PROBLEM TO SOLVE: Reply solely with the number of lines, in the records underneath, that include the word "utcnow".

DATA:

........

(** Uploading a xorb stores it, footer or not, under its hash and makes it visible again if it was
    tagged; the other xorbs and the shard are left alone. *)
Lemma upload_xorb_stores c chunks bss sx :
    built chunks bss sx ->
    exists n c', MemoryClient.upload_xorb c sx = Ok (n, c') /\ stored c' (SerializedXorbObject.hash sx) (chunk_data <$> chunks) bss /\
      n = Z.of_nat (length (object_bytes (chunks_footer chunks bss) bss)) /\
      MemoryClient.shard c' = MemoryClient.shard c /\ MemoryClient.max_ranges_per_fetch c' = MemoryClient.max_ranges_per_fetch c /\
      forall h datas bss', h <> SerializedXorbObject.hash sx -> stored c h datas bss' -> stored c' h datas bss'.
Proof.
  intros Hbuilt. pose proof (footer_small _ _ _ Hbuilt) as Hsmall. destruct Hbuilt as [Hh [Hne Hd] Hss Hfit Hw [Eh Hnd] Eb].
  set (i := chunks_footer chunks bss) in *. set (x := XorbObject.mk i (Z.of_nat (length (info_bytes i)))).
  assert (exists n c', MemoryClient.upload_xorb c sx = Ok (n, c') /\ n = Z.of_nat (length (object_bytes i bss)) /\
    c' = MemoryClient.with_xorbs c (<[SerializedXorbObject.hash sx := MaterializedXorb.mk (object_bytes i bss) x (MemoryClient.xorb_generation c)]> (MemoryClient.xorbs c))
           (wrap64 (MemoryClient.xorb_generation c + 1)) (MemoryClient.gc_tagged_xorbs c ∖ {[SerializedXorbObject.hash sx]})) as (n & c' & E & En & Ec).
  { unfold MemoryClient.upload_xorb. cbv zeta. rewrite Eb. destruct (SerializedXorbObject.footer_start sx).
    - rewrite open_object by done. cbn [try_format]. rewrite !result_bind_Ok. eexists _, _. split; [done|]. done.
    - pose proof (reconstruct_spec max_fits (chunk_data <$> chunks) bss [] Hss Hfit (or_introl eq_refl)) as Hr. rewrite app_nil_r in Hr.
      rewrite Hr; [|rewrite <- (hashed_nodes _ Hh); by apply hashed_xorb_hash_wf|apply data_hashes_wf]. cbn [try_format]. rewrite result_bind_Ok.
      rewrite <- (hashed_nodes _ Hh), <- (hashed_hashes _ Hh), <- Eh. rewrite decide_True by done. rewrite result_bind_Ok.
      unfold x, i, chunks_footer. rewrite <- Eh. eexists _, _. done. }
  exists n, c'. split; [done|]. subst c'. split_and!; try done.
  - constructor; cbn; try done.
    + exists (chunk_hash <$> chunks), (MemoryClient.xorb_generation c). pose proof (Forall2_length _ _ _ Hss) as Hl. rewrite length_fmap in Hl.
      unfold x, i, chunks_footer in *. rewrite <- Eh in *. rewrite lookup_insert_eq, length_fmap. done.
    + set_solver.
    + intros ->. apply Forall2_nil_inv_r in Hss. by destruct chunks.
    + split; [|done]. rewrite Eh. by apply hashed_xorb_hash_wf.
  - intros h datas bss' Hne' [(hashes & g & Hx & Hrest) Hv ? ? ? ?]. constructor; cbn; try done; [|set_solver]. exists hashes, g. by rewrite lookup_insert_ne.
Qed.

(** *** Shards *)

Lemma add_files_load s files : Forall MDBFileInfo.valid files -> MemoryClient.add_files s (file_view <$> files) = client_some (fold_left load_file files (Some s)).
Proof.
  intros Hf. revert s. induction Hf as [|i files Hi _ IH]; intros s; [done|]. cbn [fmap list_fmap MemoryClient.add_files fold_left].
  destruct (rebuilt_file_spec i Hi) as (Hr & _). rewrite Hr. cbn [client_some]. rewrite result_bind_Ok, IH. unfold load_file at 3. cbn. by rewrite Hr.
Qed.
(** Whoever is returned was looked up by id and is active. *)
Lemma get_current_user_looked_up (request : Request)
    (x_api_key : option string) (db db' : Db) (utcnow clock : Z)
    (user : User.t) :
  get_current_user settings request x_api_key db utcnow clock = (Ret user, db') ->
  exists user_id,
    user_by_id db user_id = Some user /\ User.is_active user = true.
Proof.
  unfold get_current_user.
  destruct (truthy x_api_key) as [key|].
  - destruct (first_verifying key (active_api_keys db)) as [[k|]|]; try done.
    destruct (user_by_id db (ApiKey.user_id k)) as [u|] eqn:Hu; [|done].
    destruct (User.is_active u) eqn:Ha; [|done].
    cbn [negb]. intros [= <- _]. by exists (ApiKey.user_id k).
  - destruct (truthy (cookies request !! "session")) as [token|]; [|done].
    destruct (verify_session settings token clock) as [[uid|]|]; try done.
    destruct (user_by_id db uid) as [u|] eqn:Hu; [|done].
    destruct (User.is_active u) eqn:Ha; [|done].
    intros [= <- _]. by exists uid.
Qed.

Lemma deactivate_keys_of_active (user_id : UUID) (keys : list ApiKey.t) :
  List.filter (fun k => UUID_eqb (ApiKey.user_id k) user_id)
    (List.filter ApiKey.is_active (deactivate_keys_of user_id keys)) = [].
Proof.
  induction keys as [|k keys IH]; [done|].
  cbn [deactivate_keys_of List.map]. fold (deactivate_keys_of user_id keys).
  destruct (UUID_eqb (ApiKey.user_id k) user_id) eqn:Hown;
    destruct (ApiKey.is_active k) eqn:Hact;
    cbn [andb List.filter deactivate_key ApiKey.is_active];
    rewrite ?Hact; cbn [List.filter]; rewrite ?Hown; done.
Qed.

Lemma deactivate_keys_of_others (user_id : UUID) (keys : list ApiKey.t) :
  List.filter (fun k => negb (UUID_eqb (ApiKey.user_id k) user_id))
    (deactivate_keys_of user_id keys)
  = List.filter (fun k => negb (UUID_eqb (ApiKey.user_id k) user_id)) keys.
Proof.
  induction keys as [|k keys IH]; [done|].
  cbn [deactivate_keys_of List.map]. fold (deactivate_keys_of user_id keys).
  destruct (UUID_eqb (ApiKey.user_id k) user_id) eqn:Hown;
    cbn [andb List.filter].
  - destruct (ApiKey.is_active k);
      cbn [deactivate_key ApiKey.user_id]; by rewrite Hown.
  - by rewrite Hown, IH.
Qed.

Lemma deactivate_keys_of_active_elem (user_id : UUID) (keys : list ApiKey.t)
    (k : ApiKey.t) :
  In k (List.filter ApiKey.is_active (deactivate_keys_of user_id keys)) ->
  In k (List.filter ApiKey.is_active keys) /\ ApiKey.user_id k <> user_id.
Proof.
  unfold deactivate_keys_of. rewrite !filter_In, in_map_iff.
  intros [(k0 & Hk & Hin) Hact].
  destruct (UUID_eqb (ApiKey.user_id k0) user_id) eqn:Hown;
    destruct (ApiKey.is_active k0) eqn:Hact0; cbn [andb] in Hk; subst k;
    try done; try congruence.
  by apply UUID_eqb_neq in Hown.
Qed.

End KeyManagementFacts.

(** X13. Revoking an API key touches only a key of the caller: the users
    table and every key with another id stay as they are, no key becomes
    active, an id that belongs to someone else's key is answered with 404
    and changes nothing, and after a successful call no active key has
    the revoked id. *)
Theorem revoke_api_key_scoped (api_key_id : UUID) (current_user : User.t)
    (db : Db) :
  let outcome := revoke_api_key api_key_id current_user db in
  users (snd outcome) = users db
  /\ (forall k, In k (active_api_keys (snd outcome)) ->
                In k (active_api_keys db))
  /\ (forall k, In k (api_keys db) -> ApiKey.id k <> api_key_id ->
                In k (api_keys (snd outcome)))
  /\ ((forall k, In k (api_keys db) -> ApiKey.id k = api_key_id ->
                 ApiKey.user_id k <> User.id current_user) ->
      outcome = (Raise (HTTPException 404 "API key not found"), db))
  /\ (returns (fst outcome) ->
      forall k, In k (active_api_keys (snd outcome)) ->
                ApiKey.id k <> api_key_id).
Proof.
  cbn zeta. unfold revoke_api_key.
  destruct (List.find _ (api_keys db)) as [api_key|] eqn:Hfind.
  - apply List.find_some in Hfind as [Hin Hmatch].
    apply andb_true_iff in Hmatch as [Hid Hown].
    apply UUID_eqb_eq in Hid, Hown. cbn [fst snd].
    split; [done|]. split; [|split; [|split]].
    + intros k Hk. by apply deactivate_api_key_active in Hk as [? _].
    + intros k Hk Hne. apply deactivate_api_key_others; [done|].
      by rewrite Hid.
    + intros Hothers. by destruct (Hothers api_key Hin Hid).
    + intros _ k Hk. apply deactivate_api_key_active in Hk as [_ Hne].
      by rewrite <- Hid.
  - cbn [fst snd]. split; [done|]. split; [done|]. split; [done|].
    split; [done|]. by intros [? ?].
Qed.

(** X14. A revoked key no longer authenticates: once [revoke_api_key] has
    succeeded, a request whose [X-API-Key] verified against no other
    active key than the revoked one is answered 401 Invalid API key. *)
Theorem revoked_key_refused `{TimestampSigner} `{!Bcrypt}
    (settings : Settings) (request : Request) (x_api_key : string)
    (api_key_id : UUID) (current_user : User.t) (db db' : Db)
    (reply : Reply) (utcnow clock : Z) :
  x_api_key <> "" ->
  (forall k, In k (active_api_keys db) -> key_verifies x_api_key k = true ->
             ApiKey.id k = api_key_id) ->
  revoke_api_key api_key_id current_user db = (Ret reply, db') ->
  get_current_user settings request (Some x_api_key) db' utcnow clock
  = (Raise (HTTPException 401 "Invalid API key"), db').
Proof.
  intros Hne Honly Hrevoke. apply get_current_user_no_key; [done|].
  intros k Hk. unfold revoke_api_key in Hrevoke.
  destruct (List.find _ (api_keys db)) as [api_key|] eqn:Hfind; [|done].
  injection Hrevoke as _ <-.
  apply List.find_some in Hfind as [_ Hmatch].
  apply andb_true_iff in Hmatch as [Hid _]. apply UUID_eqb_eq in Hid.
  apply deactivate_api_key_active in Hk as [Hk Hother].
  destruct (key_verifies x_api_key k) eqn:Hv; [|done].
  destruct Hother. rewrite Hid. by apply Honly.
Qed.

Lemma revoked_key_refused_witness :
  get_current_user Example.settings (mkRequest "/api/v1/commands" ∅ ∅ None)
    (Some "alice-key")
    (deactivate_api_key Example.db Example.alice_key) 1000 5
  = (Raise (HTTPException 401 "Invalid API key"),
     deactivate_api_key Example.db Example.alice_key).
Proof.
  apply (revoked_key_refused Example.settings _ "alice-key"
           (ApiKey.id Example.alice_key) Example.alice Example.db _
           (HTMLReply "" 200)).
  - done.
  - intros k Hk. vm_compute in Hk.
    destruct Hk as [<-|[<-|[]]]; by vm_compute.
  - by vm_compute.
Defined.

........

SOLUTION: 4